Mass customization - prosumers

The problem of autonomy and heteronomy within the formal practices obviously creates the need for personalization, and contemporary processes of production are attempting to solve this by means of mass customization. No matter that this is a step forward that shows that there is a certain consciousness of the problem, mass customization still remains largely heteronomous since it is based merely on the offering of more options to the people but not so much in the actual implementation of them in the decision making beyond that. It is not by accident that the new term for consumers in the era of the mass customization is "prosumers", as combination of the words producer and consumer, or according to others of the words professional and consumer. In both cases the word consumer still remains dominant because the person never becomes a real "conducer" in the process of production no matter that the word conducer is also the result of the combination of the words consumer and producer. The participation of the subject still comes exclusively in the moment of the consumption, not before this. No matter how many options, parameters or variety of choices we offer to the user the degree of freedom is still rather mechanical since most of the times the final output depends on combinations of basic elements (like the lego), we allow choices with an "either - or" logic but we don't really offer the chance to the users to chose for themselves and question the fundamental logic of these systems, for example the notion of habitation itself.

On the other hand even if an absolute freedom of customization prevails there is the danger that this freedom that mass customization offers could turn against creativity, as Tim Clarke poses, since the role of the designer (creator) as a specialist is being at shake.

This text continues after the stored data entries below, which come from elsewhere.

(** * sf-rental-map-app: the address resolver and aggregator of [update_map]

    A shallow embedding of [src/app.py].  The Dash callback [update_map] is
    a function from the text of the search box (and the table [rent_df]) to
    a figure and a status message.  The embedding keeps its control flow
    line by line and models the three library calls it relies on:

    - [re.match] / [re.search] on the two patterns of the source, through a
      small backtracking matcher ([Re]);
    - [difflib.get_close_matches] with [n=1], [cutoff=0.7] ([Difflib]);
    - the pandas column operations used on [rent_df] ([Pandas]).

    Modelling conventions.
    - Python text is a list of 8-bit characters read as code points 0..255;
      the character classes below are Python's on that range.
    - A float64 cell is an exact rational ([Qc]) or NaN ([None]), and the
      reductions of [Pandas] add exactly.  The rounded sums that pandas
      computes are modelled apart ([Float64]); the two agree on the columns
      that [exactly_summable] describes.
    - [Series.str.contains] takes its pattern as a regular expression; only
      patterns free of metacharacters are modelled (outcome
      [UnmodelledPattern] otherwise, and [literal_pattern] as a hypothesis
      where the containment step is used alone).
    - Block numbers and distances are unbounded integers.  pandas keeps
      them in int64 columns, with the same values as long as every number
      read off the query and off the addresses is below 2^63; statements
      that depend on it assume runs of at most 18 digits ([int64_digits],
      [int64_table]).
    - The figure of lines 141-171 is its table [aggregated_data]; the
      construction of the plot from that table is not modelled. *)

From Stdlib Require Import Ascii String Bool Arith ZArith Lia.
From Stdlib Require Import QArith Qcanon.
From Stdlib Require PrimFloat Uint63.
From Stdlib Require Import List Permutation Sorted.
Import ListNotations.

Close Scope Qc_scope.
Close Scope Q_scope.

Set Implicit Arguments.

(* ================================================================= *)
(** ** Text *)

Module Text.

Definition text := list ascii.

(** A literal of the source. *)
Definition lit (s : string) : text := list_ascii_of_string s.

Definition ord (c : ascii) : nat := nat_of_ascii c.

Definition in_range (lo hi : nat) (c : ascii) : bool :=
  (lo <=? ord c)%nat && (ord c <=? hi)%nat.
(** * Bragg-disk detection: peak lists, thresholding and the scan loop

    A shallow embedding of [py4DSTEM/process/braggdiskdetection/diskdetection.py].

    Conventions.
    - A finite numpy [float64] is the rational number it denotes ([Q]).  The
      arithmetic the code does on such values in [threshold_Braggpeaks] (the
      quotient by the cell maximum, the differences, squares and sum of the
      spacing test) is rounded after every operation by [float64], to the
      nearest float64 with ties to the even significand; a magnitude beyond
      the largest finite float64 is kept as [float64_inf], which compares with
      finite values as the infinity does.  The division by a zero maximum,
      the only source of a NaN, is modelled case by case ([np_div_lt]).
    - [PointList]s are mutable objects shared between the grid and the
      functions working on one cell.  They live in a heap addressed by
      locations; Python statements become computations in a state-and-exception
      monad [M] whose state survives a raised exception.
    - Calls into the numerical kernels (FFT, correlation, maxima search,
      upsampling, smoothing) are recorded, in call order, in a log that is part
      of the state. *)

From Stdlib Require Import QArith Qminmax Qround Qabs ZArith Lia.
From Stdlib Require Import Qpower Lqa.
From stdpp Require Import base tactics option list sorting strings.

Local Open Scope Q_scope.

(** ** Python values *)

(** The thresholds of [threshold_Braggpeaks] are numbers, or the Python value
    [False] which switches the threshold off. *)
Inductive pyparam (A : Type) : Type :=
  | PyFalse
  | PyVal (a : A).
Arguments PyFalse {A}.
Arguments PyVal {A} a.

(** [p is not False] *)
Definition is_not_False {A} (p : pyparam A) : bool :=
  match p with PyFalse => false | PyVal _ => true end.

(** [p**2] before any rounding; Python evaluates [False**2] to [0]. *)
Definition py_square (p : pyparam Q) : Q :=
  match p with PyFalse => 0 | PyVal v => v ^ 2 end.

Inductive pytype := py_float | py_int | py_bool.

Definition Qlt_bool (x y : Q) : bool := negb (Qle_bool y x).

(** ** Peaks and peak lists *)

Record Peak : Type := mkPeak { qx : Q; qy : Q; intensity : Q }.

(** Only the three columns the detection code reads and writes are kept as
    data; [coordinates] is the declared schema, against which the code asserts. *)
Record PointList : Type := mkPointList {
  coordinates : list (string * pytype);
  data : list Peak
}.

Definition Bragg_coords : list (string * pytype) :=
  [("qx"%string, py_float); ("qy"%string, py_float); ("intensity"%string, py_float)].

Definition loc := nat.

Record PointListArray : Type := mkPointListArray {
  pla_coordinates : list (string * pytype);
  pla_shape : nat * nat;
  pla_pointlists : list (list loc)
}.

(** ** State, exceptions, and the monad *)

Definition rarray := list (list Q).

Inductive event : Type :=
  | ev_DP (Rx Ry : nat)                 (* datacube.data[Rx,Ry,:,:] *)
  | ev_fft2                             (* np.fft.fft2 *)
  | ev_ifft2                            (* np.fft.ifft2 *)
  | ev_get_cross_correlation_fk
  | ev_get_maxima_2D (cc : rarray)
  | ev_upsampled_correlation (xyShift : Q * Q)
  | ev_gaussian_filter (cc : rarray).

Inductive exn : Type :=
  | InvalidConfiguration   (* the assertion on [subpixel] *)
  | SchemaMismatch         (* an assertion on the columns of a PointList *)
  | ShapeMismatch          (* parallel arrays or mask of the wrong length *)
  | ValueError             (* [max()] of an empty sequence *)
  | IndexError.            (* index or location out of range *)

Record state : Type := mkState {
  heap : list PointList;
  log : list event
}.

Definition M (A : Type) : Type := state -> (exn + A) * state.

Definition ret {A} (a : A) : M A := fun s => (inr a, s).

Definition bind {A B} (m : M A) (k : A -> M B) : M B :=
  fun s => match m s with
           | (inl e, s') => (inl e, s')
           | (inr a, s') => k a s'
           end.

Definition raise {A} (e : exn) : M A := fun s => (inl e, s).

Declare Scope py_scope.
Delimit Scope py_scope with py.
Notation "x <- c1 ;; c2" := (bind c1 (fun x => c2))
  (at level 100, c1 at next level, right associativity) : py_scope.
Notation "c1 ;; c2" := (bind c1 (fun _ => c2))
  (at level 100, right associativity) : py_scope.
Local Open Scope py_scope.

(** [assert b], raising [e] when [b] is false *)
Definition py_assert (b : bool) (e : exn) : M unit :=
  if b then ret tt else raise e.

(** [for x in xs: body] *)
Fixpoint for_ {A} (xs : list A) (body : A -> M unit) : M unit :=
  match xs with
  | [] => ret tt
  | x :: xs' => body x ;; for_ xs' body
  end.

(** [range(n)] *)
Definition range (n : nat) : list nat := seq 0 n.

Definition emit (ev : event) : M unit :=
  fun s => (inr tt, mkState (heap s) (log s ++ [ev])).

Definition load (l : loc) : M PointList :=
  fun s => match heap s !! l with
           | Some pl => (inr pl, s)
           | None => (inl IndexError, s)
           end.

Definition store (l : loc) (pl : PointList) : M unit :=
  fun s => (inr tt, mkState (<[l := pl]> (heap s)) (log s)).

Definition alloc (pl : PointList) : M loc :=
  fun s => (inr (length (heap s)), mkState (heap s ++ [pl]) (log s)).

(** ** The PointList and PointListArray containers

    [py4DSTEM.file.datastructure] is not part of the sources at hand; its
    methods are modelled from the specification (section 4.4). *)

Inductive sort_order := ascending | descending.

(** Insertion of [p] in a list sorted by [key], after every row that must stay
    in front of it and before the first row that may follow it, so that rows
    with equal keys keep their relative order. *)
Fixpoint insert_sorted (ord : sort_order) (key : Peak -> Q) (p : Peak) (l : list Peak)
  : list Peak :=
  match l with
  | [] => [p]
  | h :: t =>
      if match ord with
         | descending => Qlt_bool (key p) (key h)
         | ascending => Qlt_bool (key h) (key p)
         end
      then h :: insert_sorted ord key p t
      else p :: h :: t
  end.

Definition stable_sort (ord : sort_order) (key : Peak -> Q) (l : list Peak) : list Peak :=
  foldr (insert_sorted ord key) [] l.

(** Modelled from the spec: [PointList.sort(coordinate, order)], a stable
    in-place sort of all rows by the named column. *)
Definition PointList_sort (pointlist : loc) (coordinate : Peak -> Q) (order : sort_order)
  : M unit :=
  pl <- load pointlist ;;
  store pointlist (mkPointList (coordinates pl) (stable_sort order coordinate (data pl))).

(** The rows of [rows] whose mask entry is [False]. *)
Fixpoint keep_unmasked (rows : list Peak) (mask : list bool) : list Peak :=
  match rows, mask with
  | r :: rows', b :: mask' =>
      if b then keep_unmasked rows' mask' else r :: keep_unmasked rows' mask'
  | _, _ => []
  end.

(** Modelled from the spec: [PointList.remove_points(mask)]; the rows marked
    true are deleted, and a mask whose length is not the row count fails with
    ShapeMismatch. *)
Definition PointList_remove_points (pointlist : loc) (deletemask : list bool) : M unit :=
  pl <- load pointlist ;;
  py_assert (length deletemask =? length (data pl))%nat ShapeMismatch ;;
  store pointlist (mkPointList (coordinates pl) (keep_unmasked (data pl) deletemask)).

(** The rows given by three parallel arrays. *)
Fixpoint rows_of_arrays (xs ys ints : list Q) : list Peak :=
  match xs, ys, ints with
  | x :: xs', y :: ys', i :: ints' => mkPeak x y i :: rows_of_arrays xs' ys' ints'
  | _, _, _ => []
  end.

(** Modelled from the spec: [PointList.add_tuple_of_nparrays(data)], the
    append of rows given as parallel arrays; it fails with SchemaMismatch when
    the number of arrays is not the number of declared columns, and with
    ShapeMismatch when the arrays differ in length. *)
Definition PointList_add_tuple_of_nparrays (pointlist : loc) (arrays : list Q * list Q * list Q)
  : M unit :=
  let '(xs, ys, ints) := arrays in
  pl <- load pointlist ;;
  py_assert (length (coordinates pl) =? 3)%nat SchemaMismatch ;;
  py_assert ((length ys =? length xs)%nat && (length ints =? length xs)%nat) ShapeMismatch ;;
  store pointlist (mkPointList (coordinates pl) (data pl ++ rows_of_arrays xs ys ints)).

(** Modelled from the spec: the constructor [PointList(coordinates=coords)],
    a new empty list. *)
Definition PointList_new (coords : list (string * pytype)) : M loc :=
  alloc (mkPointList coords []).

(** Modelled from the spec: the attribute [pointlist.length], the current
    number of rows. *)
Definition PointList_length (pointlist : loc) : M nat :=
  pl <- load pointlist ;; ret (length (data pl)).

(** Modelled from the spec: [pointlist.data[column]], one column of the rows,
    in row order. *)
Definition PointList_data (pointlist : loc) (column : Peak -> Q) : M (list Q) :=
  pl <- load pointlist ;; ret (column <$> data pl).

(** [n] new empty lists, at consecutive locations. *)
Fixpoint new_pointlists (coords : list (string * pytype)) (n : nat) : M (list loc) :=
  match n with
  | O => ret []
  | S n' =>
      l <- PointList_new coords ;;
      ls <- new_pointlists coords n' ;;
      ret (l :: ls)
  end.

Fixpoint new_grid (coords : list (string * pytype)) (nx ny : nat) : M (list (list loc)) :=
  match nx with
  | O => ret []
  | S nx' =>
      row <- new_pointlists coords ny ;;
      rows <- new_grid coords nx' ny ;;
      ret (row :: rows)
  end.

(** Modelled from the spec: the constructor
    [PointListArray(coordinates=coords, shape=(nx,ny))]; every cell is created
    empty, with the shared schema. *)
Definition PointListArray_new (coords : list (string * pytype)) (shape : nat * nat)
  : M PointListArray :=
  cells <- new_grid coords (fst shape) (snd shape) ;;
  ret (mkPointListArray coords shape cells).

(** Modelled from the spec: [pointlistarray.get_pointlist(Rx,Ry)], the cell
    itself (not a copy). *)
Definition get_pointlist (pointlistarray : PointListArray) (Rx Ry : nat) : M loc :=
  match pla_pointlists pointlistarray !! Rx with
  | Some row => match row !! Ry with
                | Some l => ret l
                | None => raise IndexError
                end
  | None => raise IndexError
  end.

(** ** numpy and builtin helpers used by the thresholds *)

(** [for x in xs: acc = body(acc, x)], a loop that updates local variables *)
Fixpoint for_acc {A S} (xs : list A) (body : S -> A -> M S) (acc : S) : M S :=
  match xs with
  | [] => ret acc
  | x :: xs' => acc' <- body acc x ;; for_acc xs' body acc'
  end.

Taking as an example the freedom that software has offered, people can compose their own music, create their own pictures etc but in what extend does this create original and unique results? Does it really promote innovation? Isn't it possible that together with a wave of mass customization will follow a massive wave of reproduction of already known aesthetical and functional archetypes that people will repeat because this is what they have already learned? Certainly no one can predict, everything is possible and if something like this happens it might lead to a static situation. But reaching at this static point would presuppose that there will be no diversity, no formal and informal any more as distinct categories but they would both collapse in one thing where everything are the same, have the same value, the same importance, the same origin etc. In order to avoid this flatness where nothing emerges as distinct and unique, formality and informality should exist and be in dialogue in a way that none of them is being excluded but both of them are connected in a smooth continuum where informal productions could inform the formal and vice versa.

This connection of the formal and the informal where both of them remain distinct in a continuous relation seems to be critical today for another reason. Technology has managed to perfect our media, and brings closer than ever the design process to this of the actual production with the use of CNC machines etc. the greatest danger is the absence of bias, the absence of traces that could signify an origin or the trials and errors of a process that could create an identity. We have to go back to the consciousness and the signification of the trial and the error, the inscription of the process on the product. We need to find ways to keep active the trails of erasure, change, alteration, and leave our productions open to these or else they will fail in the long term becoming simulacra without origin. There is also the danger of the loss of the "accidental", there is the danger of the over-formalization, where the objectivity prevails over the subjectivity, the form over the matter, the heteronomy over autonomy. Together with all these we will lose the chance for the "otherness", the unexpected and the unpredictable that stimulates evolution. This is where informality comes to offer what formality tends to deprive, multiplicity therefore identity. There is no reason for fear or hope, just the consciousness that we need to look for new approaches.